Time loop

More than one MP compared Wednesday’s debate on the bedroom tax to Groundhog Day and it was not hard to see why.

Labour calls a debate that will not change anything but is designed to expose the Conservatives as callous and the Liberal Democrats as collaborators. The Conservatives (as personified by pictures of a laughing Iain Duncan Smith) duly live up to their billing. The Lib Dems accuse Labour of playing games but end up seeming to vote for something that they were against before they were in favour of it. We’ve been here many times before.

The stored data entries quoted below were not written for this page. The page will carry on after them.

(* ===== verification/SettingsForm.v ===== *)
(** * Forms of the system settings

    [SettingsForm] models
    web/default/src/features/system-settings/hooks/use-settings-form.ts: the form
    behind the sections of the system settings, which turns options with dotted
    names into nested values, tracks what was changed and submits only that.

    The form library (react-hook-form) is outside the sources: which fields it
    marks as changed, given the defaults and the values, is the parameter
    [dirtyFields], and validation is the parameter [resolver].  The section's own
    [onSubmit] is a phase of [JsAsync] that succeeds or fails. *)

From stdpp Require Import base list strings sets.
From Stdlib Require Import ZArith Lia SpecFloat.
From S2P Require Import Prelude JsString JsNumber JsValue JsJson JsUri JsAsync.
#[local] Open Scope Z_scope.

Module SettingsForm.

Notation object := (list (jsstr * jsval)).

Definition isPlainObject (value : jsval) : bool := match value with JObj _ => true | _ => false end.

(** [parentKey ? `${parentKey}.${key}` : key] *)
Definition child_key (parentKey : option jsstr) (key : jsstr) : jsstr :=
  match parentKey with
  | Some p => if is_empty p then key else p ++ 46 :: key
  | None => key
  end.

Fixpoint flattenValues (values : jsval) (parentKey : option jsstr) (result : object) : object :=
  match values with
  | JObj o =>
      (fix go (o : object) (result : object) : object :=
         match o with
         | [] => result
         | (key, value) :: o' =>
             let nextKey := child_key parentKey key in
             go o' (if isPlainObject value then flattenValues value (Some nextKey) result
                    else assign_prop nextKey value result)
         end) o result
  | _ => match parentKey with Some k => assign_prop k values result | None => result end
  end.

(** [values && (isPlainObject(values) || Array.isArray(values)) ? values[key] : undefined] *)
Definition source_of (key : jsstr) (values : jsval) : jsval :=
  match values with JObj _ | JArr _ => get_prop_opt key values | _ => JUndef end.

Fixpoint collectDirtyValues (dirty : jsval) (values : jsval) (parentKey : option jsstr)
    (result : object) : object :=
  let visit key (value : jsval) (acc : object) :=
    let nextKey := child_key parentKey key in
    match value with
    | JBool true => assign_prop nextKey (source_of key values) acc
    | JArr _ | JObj _ => collectDirtyValues value (source_of key values) (Some nextKey) acc
    | _ => acc
    end in
  match dirty with
  | JBool true => match parentKey with Some k => assign_prop k values result | None => result end
  | JObj o =>
      (fix go (o : object) (result : object) : object :=
         match o with [] => result | (key, value) :: o' => go o' (visit key value result) end) o result
  | JArr l =>
      (fix go (l : list jsval) (i : nat) (result : object) : object :=
         match l with
         | [] => result
         | value :: l' => go l' (S i) (visit (Z_to_str (Z.of_nat i)) value result)
         end) l 0%nat result
  | _ => result
  end.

A Labour motion ‘that this House believes…the bedroom tax should be abolished with immediate effect’ was voted down by 298-266. A coalition amendment approved by 300-262 extols its record on cutting the welfare bill but also ‘notes’ that ‘the part of the coalition led by the deputy prime minister has proposed reforms to introduce other formal exemptions to the policy, including where claimants have not been made a reasonable alternative offer of accommodation’.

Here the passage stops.